The AFC North blog is beginning its rankings of each position for the next two weeks. This is a projection on how the group will fare this season. It's not an evaluation based on last year. First up, the quarterbacks.
1. Pittsburgh Steelers: I probably should put an asterisk by this that notes: only if Ben Roethlisberger stays healthy. When he's not limping around or grimacing in pain, he's an elite quarterback. While adjusting to Todd Haley's offense is still a work in progress, he was an MVP candidate for the first nine weeks of the season, throwing 17 touchdowns and four interceptions before getting injured. Roethlisberger is in the prime of his career at 31 and can earn a lucrative contract extension if he produces this season. Plus, the Steelers upgraded at backup quarterback by signing Bruce Gradkowski in free agency.
2. Baltimore Ravens: Joe Flacco has a Super Bowl ring. He also has a $120.6 million contract. So, putting the Ravens' quarterbacks at No. 2 will certainly draw some criticism. The Ravens would be atop these rankings if Flacco can play like he did in those four postseason games under offensive coordinator Jim Caldwell. But Flacco has never shown that type of high-end productivity over 16 games. He has never produced a Pro Bowl season. The Ravens also have a lower-tier backup in Tyrod Taylor.

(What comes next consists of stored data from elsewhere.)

(* ===== verification/DurableRuns.v ===== *)
(** DurableRuns: the store at concrete calls: a driver that stores text as
    UTF-8, a file created, written, leased and settled, and the theorems on
    the store applied there. *)
From S2P Require Import Prelude JsString JsMap Host TestHost JsTime IsoOrder JsJson JsParse.
From S2P Require Import DurableStore DurableSteps DurableRecords DurableOutbox.
Import DurableStore.
#[local] Open Scope string_scope.
#[local] Open Scope list_scope.
#[local] Open Scope Z_scope.
#[local] Open Scope js_scope.

Definition test_sqlite : Sqlite := {| bind_text := utf8_encode; column_text := utf8_decode |}.

Lemma utf8_encode_ascii s : ascii_text s -> utf8_encode s = s.
Proof.
  induction 1 as [|c s Hc _ IH]; [done|]. cbn [utf8_encode].
  assert (Eh : is_high_surrogate c = false) by (apply in_range_false; lia).
  assert (El : is_low_surrogate c = false) by (apply in_range_false; lia).
  rewrite Eh, El. unfold utf8_code_point. rewrite (proj2 (N.ltb_lt c 128)) by lia. cbn. by rewrite IH.
Qed.

Lemma test_sqlite_laws : SqliteLaws test_sqlite.
Proof. split; [intros s [Hu Hw] _; by apply utf8_decode_encode|exact utf8_encode_ascii]. Qed.

#[local] Existing Instances test_host test_sqlite test_sqlite_laws.

(** ** A file and its first calls *)

Definition run_env : Env :=
  {| env_uuid := fun _ => "0d6cf3c5-6f3a-4e0a-9b1e-1f2a3b4c5d6e"; env_challengeId := []; env_clock := fun _ => Some noon |}.
Definition new_file : File := {| f_migrations := []; f_tables := None |}.
Definition no_store : t := {| tables := empty_tables; schema_migrations := []; inTransaction := false |}.
Definition opened : t := match constructor run_env new_file with Ok s => s | Throw _ => no_store end.

Lemma opened_made : constructor run_env new_file = Ok opened.
Proof. by vm_compute. Qed.
Lemma opened_ready : ready opened /\ wf (tables opened).
Proof. destruct (opened_fresh _ _ opened_made) as [Hr ->]. split; [done|apply wf_empty]. Qed.

Definition sample_value : jsval := JObj [(js "amount", JNum (NInt 1))].
Lemma sample_clean : json_clean sample_value.
Proof. apply json_clean_obj. split; [apply (bool_decide_unpack _); by vm_compute|]. constructor; [|constructor]. split; [by apply good_text_small; repeat constructor|done]. Qed.

Lemma plain_check s : forallb (fun c => (32 <=? c)%N && (c <? 128)%N) s = true -> plain s.
Proof.
  intros Hs%forallb_Forall. eapply Forall_impl; [exact Hs|]. intros c. cbv beta.
  rewrite andb_true_iff, N.leb_le, N.ltb_lt. done.
Qed.

Definition at_noon : option Date := Some (Some noon).
Definition call_create : call := CallCreate "challenge-1" "created" sample_value at_noon run_env.
Definition call_enqueue : call := CallEnqueue "event-1" "topic" "aggregate-1" sample_value at_noon run_env.
Definition recorded : t := run_call call_create opened.
Definition queued : t := run_call call_enqueue recorded.

Lemma call_keeps c s : good_call c -> ready s /\ wf (tables s) -> ready (run_call c s) /\ wf (tables (run_call c s)).
Proof.
  intros Hg [Hr W]. split; [by apply call_steps|].
  apply (history_wf (fun _ => True) s _); [|done..]. eapply history_call; [done|exact Hg|constructor].
Qed.

Lemma recorded_ready : ready recorded /\ wf (tables recorded).
Proof. apply call_keeps; [|apply opened_ready]. split; [by apply plain_check|exact sample_clean]. Qed.
Lemma queued_ready : ready queued /\ wf (tables queued).
Proof. apply call_keeps; [|apply recorded_ready]. split; [by apply plain_check|exact sample_clean]. Qed.

(** ** The theorems at these states *)

Lemma failed_call_changes_nothing_witness :
  run_call (CallAcknowledge "event-1" "worker-1" at_noon run_env) queued = queued.
Proof. apply failed_call_changes_nothing; [apply queued_ready..|by vm_compute]. Defined.

Lemma compareAndSwap_spec_witness :
  let '(out, s') := compareAndSwap "challenge-1" (NInt 0) "created" "confirmed" JNull at_noon run_env recorded in
  let r := {| value := sample_value; status := "created"; version := 0; updatedAt := iso_string noon |} in
  out = Ok (swapped r "confirmed" JNull noon) /\ get "challenge-1" s' = Ok (Some (swapped r "confirmed" JNull noon)) /\
  (forall j, bind_text j <> bind_text "challenge-1" -> get j s' = get j recorded).
Proof.
  apply (compareAndSwap_spec "challenge-1" (NInt 0) "created" "confirmed" JNull noon run_env recorded
    {| value := sample_value; status := "created"; version := 0; updatedAt := iso_string noon |});
    [apply recorded_ready|by vm_compute|by apply plain_check|by apply plain_check|done|done].
Defined.

Definition confirmed : t := (compareAndSwap "challenge-1" (NInt 0) "created" "confirmed" JNull at_noon run_env recorded).2.

Lemma version_swapped_once_witness :
  is_ok (compareAndSwap "challenge-1" (NInt 0) "created" "cancelled" JNull at_noon run_env confirmed).1 = false.
Proof.
  apply (version_swapped_once (fun _ => True) "challenge-1" 0 "created" "confirmed" JNull at_noon run_env
    {| value := JNull; status := "confirmed"; version := 1; updatedAt := iso_string noon |} recorded confirmed confirmed);
    [apply recorded_ready..|by apply plain_check|done|apply pair_eq; by vm_compute|constructor|done].
Defined.

(** An operation that records a challenge and enqueues its event. *)
Definition sample_operation : Tx :=
  TxCreate "challenge-2" "created" sample_value at_noon run_env (fun r =>
  match r with
  | Throw e => TxReturn (Throw e)
  | Ok _ => TxEnqueue "event-2" "topic" "challenge-2" sample_value at_noon run_env (fun r =>
      match r with Throw e => TxReturn (Throw e) | Ok _ => TxReturn (Ok sample_value) end)
  end).
Definition answered_once : t := (runIdempotent "issuer" "request-1" "hash-1" sample_operation at_noon run_env recorded).2.

Lemma sample_operation_good : good_tx sample_operation.
Proof.
  split_and!; [by apply plain_check|exact sample_clean|]. intros [r|e]; [|done].
  split_and!; [by apply plain_check|exact sample_clean|]. by intros [r'|e].
Qed.

Lemma idempotent_exactly_once_witness :
  (forall op' now' e', runIdempotent "issuer" "request-1" "hash-1" op' now' e' answered_once = (Ok (true, sample_value), answered_once)) /\
  (forall h' op' now' e', h' <> js "hash-1" ->
     runIdempotent "issuer" "request-1" h' op' now' e' answered_once = (Throw REQUEST_REUSED, answered_once)) /\
  getIdempotent "issuer" "request-1" "hash-1" answered_once = Ok (Some sample_value).
Proof.
  apply (idempotent_exactly_once (fun _ => True) "issuer" "request-1" "hash-1" sample_operation at_noon run_env
    sample_value recorded answered_once answered_once);
    [apply recorded_ready|exact sample_operation_good|by apply plain_check|exact sample_clean
    |apply pair_eq; by vm_compute|constructor].
Defined.

Lemma reopening_keeps_everything_witness :
  constructor run_env (close recorded) = Ok recorded /\ schemaVersion recorded = 1 /\ wf (tables recorded).
Proof.
  apply (reopening_keeps_everything (fun _ => True) run_env opened); [exact opened_made|].
  eapply history_call; [done| |constructor]. split; [by apply plain_check|exact sample_clean].
Defined.

Lemma queued_leases : leases_left (tables queued).
Proof.
  assert (Hb : forallb (fun r => ob_attempts r <? MAX_SAFE_INTEGER) (outbox_events (tables queued)) = true) by (by vm_compute).
  apply forallb_Forall in Hb. eapply Forall_impl; [exact Hb|]. intros r. apply Z.ltb_lt.
Qed.

Definition lease_ms : Z := 30000.
Definition claim_out := claimOutbox "worker-1" (NInt 10) (NInt lease_ms) at_noon run_env queued.
Definition claimed_events : list OutboxEvent := match claim_out.1 with Ok evs => evs | Throw _ => [] end.
Definition claimed : t := claim_out.2.
Definition claimed_event : OutboxEvent :=
  {| eventId := env_uuid run_env 0; eventKey := "event-1"; topic := "topic"; aggregateId := "aggregate-1";
     payload := sample_value; createdAt := iso_string noon; availableAt := iso_string noon; attempts := 1;
     claimedBy := Some (js "worker-1"); claimedUntil := Some (iso_string (noon + lease_ms)); deliveredAt := None |}.

Lemma claim_out_made : claim_out = (Ok [claimed_event], claimed).
Proof. apply pair_eq; by vm_compute. Qed.

Lemma claim_takes_oldest_witness :
  exists evs s', claimOutbox "worker-1" (NInt 10) (NInt lease_ms) at_noon run_env queued = (Ok evs, s') /\
    Z.of_nat (length evs) <= 10 /\
    Forall (fun ev => exists r, r ∈ outbox_events (tables queued) /\ claimable (iso_string noon) r = true /\
      eventId ev = ob_event_id r /\ attempts ev = ob_attempts r + 1) evs /\
    (forall r, r ∈ outbox_events (tables queued) -> claimable (iso_string noon) r = true ->
      Z.of_nat (length (List.filter (fun q => claimable (iso_string noon) q && row_le q r) (outbox_events (tables queued)))) <= 10 ->
      ob_event_id r ∈ map eventId evs).
Proof.
  apply (claim_takes_oldest "worker-1" 10 lease_ms noon run_env queued);
    [apply queued_ready|apply queued_ready|exact queued_leases|by vm_compute|done..].
Defined.

Lemma lease_exclusive_witness :
  (forall w' limit' ms' t' e' evs' s3, four_digit t' -> t' < noon + lease_ms ->
     claimOutbox w' limit' ms' (Some (Some t')) e' claimed = (Ok evs', s3) -> eventId claimed_event ∉ map eventId evs') /\
  (forall w' retry now' e', bind_text w' <> bind_text "worker-1" ->
     (exists err, acknowledgeOutbox (eventId claimed_event) w' now' e' claimed = (Throw err, claimed)) /\
     (exists err, releaseOutbox (eventId claimed_event) w' retry now' e' claimed = (Throw err, claimed))) /\
  (forall t' e', four_digit t' -> t' < noon + lease_ms ->
     is_ok (assertBoundedOutboxIdentifier "worker-1" "worker id" OUTBOX_LIMITS_workerId) = true ->
     is_ok (acknowledgeOutbox (eventId claimed_event) "worker-1" (Some (Some t')) e' claimed).1 = true).
Proof.
  apply (lease_exclusive "worker-1" 10 lease_ms noon run_env queued [claimed_event] claimed claimed_event claimed);
    [apply queued_ready..|exact queued_leases|exact claim_out_made|by vm_compute|apply list_elem_of_here|constructor].
Defined.

Definition delivered_store : t := (acknowledgeOutbox (eventId claimed_event) "worker-1" at_noon run_env claimed).2.

Lemma claimed_ready : ready claimed /\ wf (tables claimed).
Proof.
  apply (call_keeps (CallClaim "worker-1" (NInt 10) (NInt lease_ms) at_noon run_env) queued I), queued_ready.
Qed.

Lemma delivered_final_witness :
  (forall w' limit' ms' t' e' evs' s3,
     claimOutbox w' limit' ms' (Some (Some t')) e' delivered_store = (Ok evs', s3) -> eventId claimed_event ∉ map eventId evs') /\
  (forall w' retry now' e',
     (exists err, acknowledgeOutbox (eventId claimed_event) w' now' e' delivered_store = (Throw err, delivered_store)) /\
     (exists err, releaseOutbox (eventId claimed_event) w' retry now' e' delivered_store = (Throw err, delivered_store))).
Proof.
  apply (delivered_final (fun _ => True) (eventId claimed_event) "worker-1" at_noon run_env claimed delivered_store delivered_store);
    [apply claimed_ready..|by apply plain_check|apply pair_eq; by vm_compute|constructor].
Defined.
Lemma dispatch_events_sends Q old maximum events :
  (forall event, event ∈ events -> forall now d rq d', request_of event now d = (Ok rq, d') ->
     is_Some (safe_between (default (NInt 10000) (requestTimeoutMs options)) 1 60000) -> Q (eventId event) rq) ->
  keeps (sends Q old) (dispatch_events maximum events).
Proof.
  induction events as [|event events IH]; intros HQ; [apply keeps_ret|]. cbn [dispatch_events].
  apply keeps_bind; [apply dispatch_event_sends, HQ, list_elem_of_here|intros out].
  apply keeps_bind; [apply IH; intros ev Hev; apply HQ; by apply list_elem_of_further|intros; apply keeps_ret].
Qed.

(** A request timeout above a minute disables delivery: the policy check
    admits any timeout shorter than the lease, but sending refuses one above
    60 seconds, so the dispatcher claims events and sends nothing. *)
Theorem oversized_timeout_never_sends p ms d :
  requestTimeoutMs options = Some (NInt ms) -> 60000 < ms -> policy = Ok p ->
  exists new, effects (dispatchOnce d).2 = effects d ++ new /\ forall id rq, Sent id rq ∉ new.
Proof.
  intros Hms Hlt Hp.
  assert (Hk : keeps (sends (fun _ _ => False) (effects d)) dispatchOnce).
  { unfold dispatchOnce. apply keeps_bind; [apply clock_sends|intros started].
    apply keeps_lift_bind. intros q _. apply keeps_bind; [by apply keeps_zoom|intros events].
    apply dispatch_events_sends. intros event _ now d0 rq d1 _ [t Ht]. rewrite Hms in Ht.
    apply safe_between_Some in Ht as ([= ->] & _ & ?). lia. }
  destruct (Hk d) as (new & E & Hnew); [exists []; by rewrite app_nil_r; split; [|intros ? ? ?%elem_of_nil]|].
  by exists new.
Qed.
(** [if (!published) ...] *)
Definition first_anchor (id : jstr) (events : list AuditEvent) (active : RemoteAuditKeyMetadata)
    (found : option PublishedAuditAnchor) : St World PublishedAuditAnchor :=
  match found with
  | Some q => mret q
  | None =>
      lift (throw_if (negb (length events =? 0)%nat) "non-empty remote audit log has no external trust anchor") ≫= fun _ =>
      ask_publisher (publisher_publish id None (anchorFor events active))
  end.

Definition anchored_key (q : PublishedAuditAnchor) (active : RemoteAuditKeyMetadata) : RemoteAuditKeyMetadata :=
  {| md_keyId := activeKeyId (anchor q); md_keyVersion := activeKeyVersion (anchor q);
     md_status := if activeKeyId (anchor q) =s? md_keyId active then "active" else "retired" |}.

Definition anchor_refused (events : list AuditEvent) (q : PublishedAuditAnchor) (active : RemoteAuditKeyMetadata) : bool :=
  negb (anchorsEqual (anchor q) (anchorFor events (anchored_key q active))) ||
  (md_keyVersion active <? activeKeyVersion (anchor q)) ||
  (md_keyVersion active =? activeKeyVersion (anchor q)) && negb (md_keyId active =s? activeKeyId (anchor q)).

Definition open (id : jstr) : St World AsyncRemoteAuditLog :=
  lift (throw_if (negb (id_pattern id)) "invalid remote audit log id") ≫= fun _ =>
  ask_store (store_load id) ≫= fun state =>
  ask_publisher (publisher_load id) ≫= fun found =>
  settle_pending id state found ≫= fun '(state, found) =>
  ask_provider kms_activeKey ≫= fun active =>
  lift (must_be_active active) ≫= fun _ =>
  first_anchor id (as_events (st_snapshot state)) active found ≫= fun published =>
  lift (validateMetadata (anchored_key published active)) ≫= fun _ =>
  (if anchor_refused (as_events (st_snapshot state)) published active then mret false
   else verifySnapshot (st_snapshot state)) ≫= fun ok : bool =>
  lift (throw_if (negb ok) "remote audit state or external trust anchor verification failed") ≫= fun _ =>
  mret {| logId := id; state := state; published := published |}.

(** ** Appending *)

Definition self : St World AsyncRemoteAuditLog :=
  sget ≫= fun w => lift (match this w with Some o => Ok o | None => Throw "TypeError" end).

Definition rollback_against (previous : option AuditEvent) (active : RemoteAuditKeyMetadata) : bool :=
  match previous ≫= authentication with
  | Some a => (md_keyVersion active <? keyVersion a) ||
              (md_keyVersion active =? keyVersion a) && negb (md_keyId active =s? keyId a)
  | None => false
  end.

(** [try { publish } catch { abort; throw }] *)
Definition publish_or_abort (id cid : jstr) (expected : option jstr) (a : AuditTrustAnchor) : St World PublishedAuditAnchor :=
  fun w => match ask_publisher (publisher_publish id expected a) w with
           | (Ok q, w) => (Ok q, w)
           | (Throw e, w) => (ask_store (store_abort id cid) ≫= fun _ => lift (Throw e)) w
           end.

Definition authenticated (e : AuditEvent) (active : RemoteAuditKeyMetadata) (previousTag t : jstr) : AuditEvent :=
  {| sequence := sequence e; eventId := eventId e; type := type e; correlationId := correlationId e;
     causationId := causationId e; occurredAt := occurredAt e; payload := payload e; previousHash := previousHash e;
     hash := hash e;
     authentication := Some {| algorithm := "hmac-sha256"; keyId := md_keyId active; keyVersion := md_keyVersion active;
                               previousAuthenticationTag := previousTag; tag := t |} |}.

(** The unauthenticated event, built from the log as it is when the key is known. *)
Definition base_event (events : list AuditEvent) (type correlationId : jstr) (payload : jsval) (occurredAt : jstr)
    (causationId : option jstr) (uuid : jstr) : AuditEvent :=
  let body := {|
    sequence := Z.of_nat (length events) + 1; eventId := uuid; type := type; correlationId := correlationId;
    causationId := causationId; occurredAt := occurredAt; payload := payload; previousHash := tip_hash events;
    hash := []; authentication := None |} in
  with_hash body (digest (event_body body)).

3. Cincinnati Bengals: In two seasons, Andy Dalton has proven to be a solid quarterback. Will he take that next step this season? That's the big question facing the Bengals this year. He's good enough to take the Bengals to the playoffs. He may even good enough for them to win the division. I'm just uncertain whether he can take the Bengals deep into the playoffs. I like how he plays with a chip on his shoulder, but he has limitations as a quarterback. Dalton has to learn how to cut down on his 20 turnovers (16 interceptions, four fumbles) from last season. The Bengals downgraded at backup, going from Gradkowski last year to either Josh Johnson or John Skelton.
4. Cleveland Browns: This is a critical year for Brandon Weeden, who has to prove he can be the Browns' franchise quarterback. Weeden struggled in his rookie season, ranking 29th in passer rating (72.6), 27th in completion rate (57.4 percent) and tied for fifth for most interceptions (17). It's just too soon to label him a bust. He'll show improvement in the new offensive system run by Rob Chudzinski and Norv Turner. The amount of progress will determine whether the Browns have to take a quarterback in the first round in 2014. Weeden has the type of big arm that Turner needs in his passing attack, but he has to improve his instincts and ability to read defenses. Cleveland improved at the backup quarterback position this offseason. The Browns signed Jason Campbell and traded Colt McCoy to the 49ers.